What the task asks
Among the records below, find the line that has "exfalso. apply (Hfresh"; from there, give the lines again exactly, and stop after the line that has "destruct (decide (j".

START Records for this task

(** *** Sets *)

Lemma foldl_setAdd_sublist (l s : list string) :
  exists added, foldl setAdd s l = s ++ added /\ added `sublist_of` l.
Proof.
  revert s. induction l as [|x l IH]; intros s; cbn [foldl].
  - exists []. by rewrite app_nil_r.
  - unfold setAdd at 2. case_decide.
    + destruct (IH s) as (added & -> & Hsub). exists added. split; [done|].
      by apply sublist_cons.
    + destruct (IH (s ++ [x])) as (added & -> & Hsub). exists (x :: added).
      split; [by rewrite <- app_assoc|]. by apply sublist_skip.
Qed.

Lemma foldl_setAdd_NoDup_id (l s : list string) :
  NoDup (s ++ l) -> foldl setAdd s l = s ++ l.
Proof.
  revert s. induction l as [|x l IH]; intros s Hnodup; cbn [foldl].
  - by rewrite app_nil_r.
  - unfold setAdd. case_decide as Hin.
    + apply NoDup_app in Hnodup as (_ & Hfresh & _).
      exfalso. apply (Hfresh x Hin). apply list_elem_of_here.
    + rewrite IH; [by rewrite <- app_assoc|]. by rewrite <- app_assoc.
Qed.

(** The order of a set: an element stands before another one when it
    was inserted first. *)
Lemma arrayFromSet_order (l : list string) (i j : nat) (x y : string) :
  arrayFromSet l !! i = Some x ->
  arrayFromSet l !! j = Some y ->
  (i < j)%nat ->
  exists n, x ∈ take n l /\ y ∉ take n l.
Proof.
  revert i j x y. induction l as [|z l IH] using rev_ind; intros i j x y Hx Hy Hlt.
  { change (arrayFromSet []) with (@nil string) in Hx. by rewrite lookup_nil in Hx. }
  assert (Hlift : (exists n, x ∈ take n l /\ y ∉ take n l) ->
                  exists n, x ∈ take n (l ++ [z]) /\ y ∉ take n (l ++ [z])).
  { intros (n & Hin & Hout). exists (min n (length l)).
    rewrite take_app_le by lia.
    destruct (Nat.le_gt_cases n (length l)) as [Hle|Hgt].
    - by rewrite Nat.min_l by lia.
    - rewrite Nat.min_r by lia. rewrite take_ge in Hin, Hout by lia.
      by rewrite take_ge by lia. }
  unfold arrayFromSet in Hx, Hy. rewrite foldl_snoc in Hx, Hy.
  fold (arrayFromSet l) in Hx, Hy. unfold setAdd in Hx, Hy.
  case_decide as Hz; [by apply Hlift, (IH i j)|].
  pose proof (lookup_lt_Some _ _ _ Hy) as Hj. rewrite length_app in Hj. cbn in Hj.
  destruct (decide (j < length (arrayFromSet l))%nat) as [Hold|Hnew].
  - rewrite lookup_app_l in Hx, Hy by lia. by apply Hlift, (IH i j).
  - rewrite lookup_app_l in Hx by lia. rewrite lookup_app_r in Hy by lia.
    replace (j - length (arrayFromSet l))%nat with 0%nat in Hy by lia.
    injection Hy as <-. exists (length l).
    rewrite take_app_le by lia. rewrite take_ge by lia.
    split.
    + apply JsFacts.elem_of_arrayFromSet. by eapply list_elem_of_lookup_2.
    + by rewrite <- JsFacts.elem_of_arrayFromSet.
Qed.
(** C10 (amended).  For a self-loop (source and target are the same
    device, at [A]) every style yields a render path, which starts and ends
    at [A]: a [straight] one is [A; A], a [curved] one has 29 points of
    which the first and the last are [A], a [custom] one without waypoints
    is [A; A].  No division is by zero: [plen] and [vv] are never zero, and
    the sample counts 28 and 14 are not zero.  Against a segment of length
    zero [nearestSegmentIndex] measures the squared distance to the point,
    and on vertices that all coincide it returns 0.  The inner points of the
    curved path are [A] in exact arithmetic ([curvedPath_same]); on binary64
    numbers they differ from it by rounding, as the evaluation below shows. *)
Theorem self_loop_geometry (st : State) (l : Link) (a : Device) :
  source l = target l ->
  findDevice st (source l) = Some a ->
  (exists path,
      computeRenderPath st l = Some path
      /\ hd_error path = Some (latlng a)
      /\ last path = Some (latlng a))
  /\ (style l = straight -> computeRenderPath st l = Some [latlng a; latlng a])
  /\ (style l = curved ->
      exists path,
        computeRenderPath st l = Some path
        /\ length path = 29%nat
        /\ path !! 0%nat = Some (latlng a)
        /\ path !! 28%nat = Some (latlng a))
  /\ (style l = custom -> wpsOf l = [] ->
      computeRenderPath st l = Some [latlng a; latlng a])
  /\ (forall p q : Point, plen p q <> 0 /\ vv p q <> 0)
  /\ (INR 28 <> 0 /\ INR 14 <> 0)
  /\ (forall p : Point,
         segmentD (latlng a) (latlng a) p
         = (fst p - fst (latlng a)) * (fst p - fst (latlng a))
           + (snd p - snd (latlng a)) * (snd p - snd (latlng a)))
  /\ (forall (n : nat) (p : Point),
         nearestSegmentIndex (repeat (latlng a) n) p = 0%nat).
Proof.
  intros Hst Ha. assert (Hb : findDevice st (target l) = Some a) by congruence.
  set (A := latlng a).
  assert (Hpath : computeRenderPath st l
                  = Some match style l with
                         | straight => [A; A]
                         | curved => curvedPath A A 28 0.28
                         | custom =>
                             if isCurvy l then catmullRomSpline (A :: wpsOf l ++ [A]) 14
                             else A :: wpsOf l ++ [A]
                         end).
  { unfold computeRenderPath. rewrite Ha, Hb. reflexivity. }
  split; [|split; [|split; [|split; [|split; [|split; [|split]]]]]].
  - rewrite Hpath. eexists. split; [reflexivity|].
    destruct (style l).
    + split; reflexivity.
    + rewrite curvedPath_same. apply repeat_ends.
    + destruct (isCurvy l); [|apply path_ends_cons_snoc].
      destruct (wpsOf l) as [|w wps]; [split; reflexivity|].
      destruct (catmullRomSpline_ends A A w wps 13) as [mid ->].
      apply path_ends_cons_snoc.
  - intros Hs. rewrite Hpath, Hs. reflexivity.
  - intros Hs. rewrite Hpath, Hs. eexists. split; [reflexivity|].
    split; [apply curvedPath_length|].
    split; rewrite curvedPath_lookup by lia; f_equal;
      [apply curveSample_first | apply curveSample_last; lia].
  - intros Hs Hw. rewrite Hpath, Hs, Hw. destruct (isCurvy l); reflexivity.
  - intros p q. split; [apply plen_nonzero|].
    pose proof (vv_pos p q). lra.
  - split; apply not_0_INR; lia.
  - intros p. apply segmentD_same.
  - intros n p. apply nearestSegmentIndex_repeat.
Qed.
Lemma keep_cursor_in_bounds_clamps (b : Buffer) :
  lines b <> [] ->
  exists b',
    keep_cursor_in_bounds b = Ok b' /\ buffer_ok b' = true
    /\ lines b' = lines b
    /\ cursor_y b' = Z.max 0 (Z.min (cursor_y b) (len (lines b) - 1))
    /\ scroll_y b' = scroll_y b /\ scroll_x b' = scroll_x b.
Proof.
  intros Hne%len_pos. unfold keep_cursor_in_bounds. buffer_fields.
  set (y := Z.max 0 (Z.min (cursor_y b) (len (lines b) - 1))).
  assert (0 <= y < len (lines b)) as Hy by lia.
  destruct (lookup_lt_is_Some_2 (lines b) (Z.to_nat y)) as [line Hline].
  { unfold len in Hy. lia. }
  rewrite (getitem_ok _ y line) by (done || lia). cbn [mbind result_bind].
  eexists. split; [reflexivity|]. split_and!; try done.
  apply buffer_ok_intro with line; buffer_fields; [lia|done|].
  pose proof (len_nonneg line). lia.
Qed.

Lemma getitem_nil {A} (i : Z) : getitem (@nil A) i = Raise IndexError.
Proof.
  unfold getitem, item_index. change (len (@nil A)) with 0.
  destruct (i <? 0); [rewrite Z.add_0_r|];
    (destruct (Z.leb_spec 0 i), (Z.ltb_spec i 0); try lia; reflexivity).
Qed.

(** X1.  [keep_cursor_in_bounds] raises [IndexError] on a buffer without
    lines; on any other buffer it returns a buffer with the same lines and
    a cursor that satisfies the bounds, and it changes nothing when the
    cursor already did. *)
Theorem keep_cursor_in_bounds_spec (b : Buffer) :
  (lines b = [] -> keep_cursor_in_bounds b = Raise IndexError)
  /\ (lines b <> [] ->
      exists b',
        keep_cursor_in_bounds b = Ok b' /\ buffer_ok b' = true
        /\ lines b' = lines b)
  /\ (buffer_ok b = true -> keep_cursor_in_bounds b = Ok b).
Proof.
  split_and!.
  - intros Hnil. unfold keep_cursor_in_bounds. buffer_fields.
    by rewrite Hnil, getitem_nil.
  - intros Hne.
    destruct (keep_cursor_in_bounds_clamps b Hne) as (b' & ? & ? & ? & _).
    by exists b'.
  - intros (line & Hy & Hl & Hx)%buffer_ok_spec.
    pose proof (lookup_len _ _ _ Hl) as Hlt.
    unfold keep_cursor_in_bounds. buffer_fields.
    replace (Z.max 0 (Z.min (cursor_y b) (len (lines b) - 1)))
      with (cursor_y b) by lia.
    rewrite (getitem_ok _ (cursor_y b) line) by done.
    cbn [mbind result_bind].
    replace (Z.max 0 (Z.min (cursor_x b) (len line))) with (cursor_x b) by lia.
    unfold set_cursor_x, set_cursor_y. buffer_fields. by rewrite buffer_eta.
Qed.
(** The tagging branch of [__init__]. *)
Definition init_tagging (method_ : string) (submethods : list string) (save : bool)
  : M history (option cls * option cls * option cls) :=
  if String.eqb method_ RAM_PLUS then
    o <- new RamPlusTagger [("save_file", save)] ;;
    ret (Some o, None, None)
  else if String.eqb method_ LVLM_LLM then
    s0 <- lift (index submethods 0) ;;
    d <- (if String.eqb s0 LLAVA then
            o <- new LlavaDescriptor [("save_file", save)] ;; ret (Some o)
          else ret None) ;;
    s1 <- lift (index submethods 1) ;;
    e <- (if String.eqb s1 DEEPSEEK then
            o <- new DeepseekKeywordExtractor [("save_file", save)] ;; ret (Some o)
          else ret None) ;;
    ret (None, d, e)
  else ret (None, None, None).

(** [__init__] *)
Definition init (method_ : string) (submethods : list string)
  (location : string) (segmentation : string) (save : bool)
  : M history PipelineTLS :=
  t <- init_tagging method_ submethods save ;;
  loc <- (if String.eqb location GROUNDING_DINO then
            o <- new GroundingDinoLocator
                   [("save_file_jpg", save); ("save_file_json", save)] ;;
            ret (Some o)
          else ret None) ;;
  seg <- (if String.eqb segmentation SAM2 then
            o <- new Sam2Segmenter [] ;; ret (Some o)
          else ret None) ;;
  ret {| tagging_method := method_;
         tagging_submethods := submethods;
         location_method := location;
         segmentation_method := segmentation;
         save_files := save;
         tagger_ram_plus := fst (fst t);
         descriptor_llava := snd (fst t);
         extractor_deepseek := snd t;
         locator_gdino := loc;
         segmenter_sam2 := seg |}.

(** The first [if] of the two-step branch of [tagging]: the description, or
    no binding of [description_str] at all. *)
Definition describe_step (self : PipelineTLS) (input_image_name : string)
  : M history (option value) :=
  s0 <- lift (index (tagging_submethods self) 0) ;;
  if String.eqb s0 LLAVA then
    o <- attr (descriptor_llava self) ;;
    call o load_image_path [VStr input_image_name] ;;
    description_str <- call o run_ [] ;;
    ret (Some description_str)
  else ret None.

(** [tagging] *)
Definition tagging (self : PipelineTLS) (input_image_name : string)
  : M history value :=
  if String.eqb (tagging_method self) RAM_PLUS then
    o <- attr (tagger_ram_plus self) ;;
    call o load_image [VStr input_image_name] ;;
    call o run_ []
  else if String.eqb (tagging_method self) LVLM_LLM then
    description_str <- describe_step self input_image_name ;;
    s1 <- lift (index (tagging_submethods self) 1) ;;
    if String.eqb s1 DEEPSEEK then
      o <- attr (extractor_deepseek self) ;;
      d <- (match description_str with
            | Some d => ret d
            | None => throw UnboundLocalError
            end) ;;
      call o load_description [d] ;;
      call o run_ []
    else ret (VDict [])
  else ret (VDict []).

END Records for this task

Answer to the problem
      exfalso. apply (Hfresh x Hin). apply list_elem_of_here.
    + rewrite IH; [by rewrite <- app_assoc|]. by rewrite <- app_assoc.
Qed.

(** The order of a set: an element stands before another one when it
    was inserted first. *)
Lemma arrayFromSet_order (l : list string) (i j : nat) (x y : string) :
  arrayFromSet l !! i = Some x ->
  arrayFromSet l !! j = Some y ->
  (i < j)%nat ->
  exists n, x ∈ take n l /\ y ∉ take n l.
Proof.
  revert i j x y. induction l as [|z l IH] using rev_ind; intros i j x y Hx Hy Hlt.
  { change (arrayFromSet []) with (@nil string) in Hx. by rewrite lookup_nil in Hx. }
  assert (Hlift : (exists n, x ∈ take n l /\ y ∉ take n l) ->
                  exists n, x ∈ take n (l ++ [z]) /\ y ∉ take n (l ++ [z])).
  { intros (n & Hin & Hout). exists (min n (length l)).
    rewrite take_app_le by lia.
    destruct (Nat.le_gt_cases n (length l)) as [Hle|Hgt].
    - by rewrite Nat.min_l by lia.
    - rewrite Nat.min_r by lia. rewrite take_ge in Hin, Hout by lia.
      by rewrite take_ge by lia. }
  unfold arrayFromSet in Hx, Hy. rewrite foldl_snoc in Hx, Hy.
  fold (arrayFromSet l) in Hx, Hy. unfold setAdd in Hx, Hy.
  case_decide as Hz; [by apply Hlift, (IH i j)|].
  pose proof (lookup_lt_Some _ _ _ Hy) as Hj. rewrite length_app in Hj. cbn in Hj.
  destruct (decide (j < length (arrayFromSet l))%nat) as [Hold|Hnew].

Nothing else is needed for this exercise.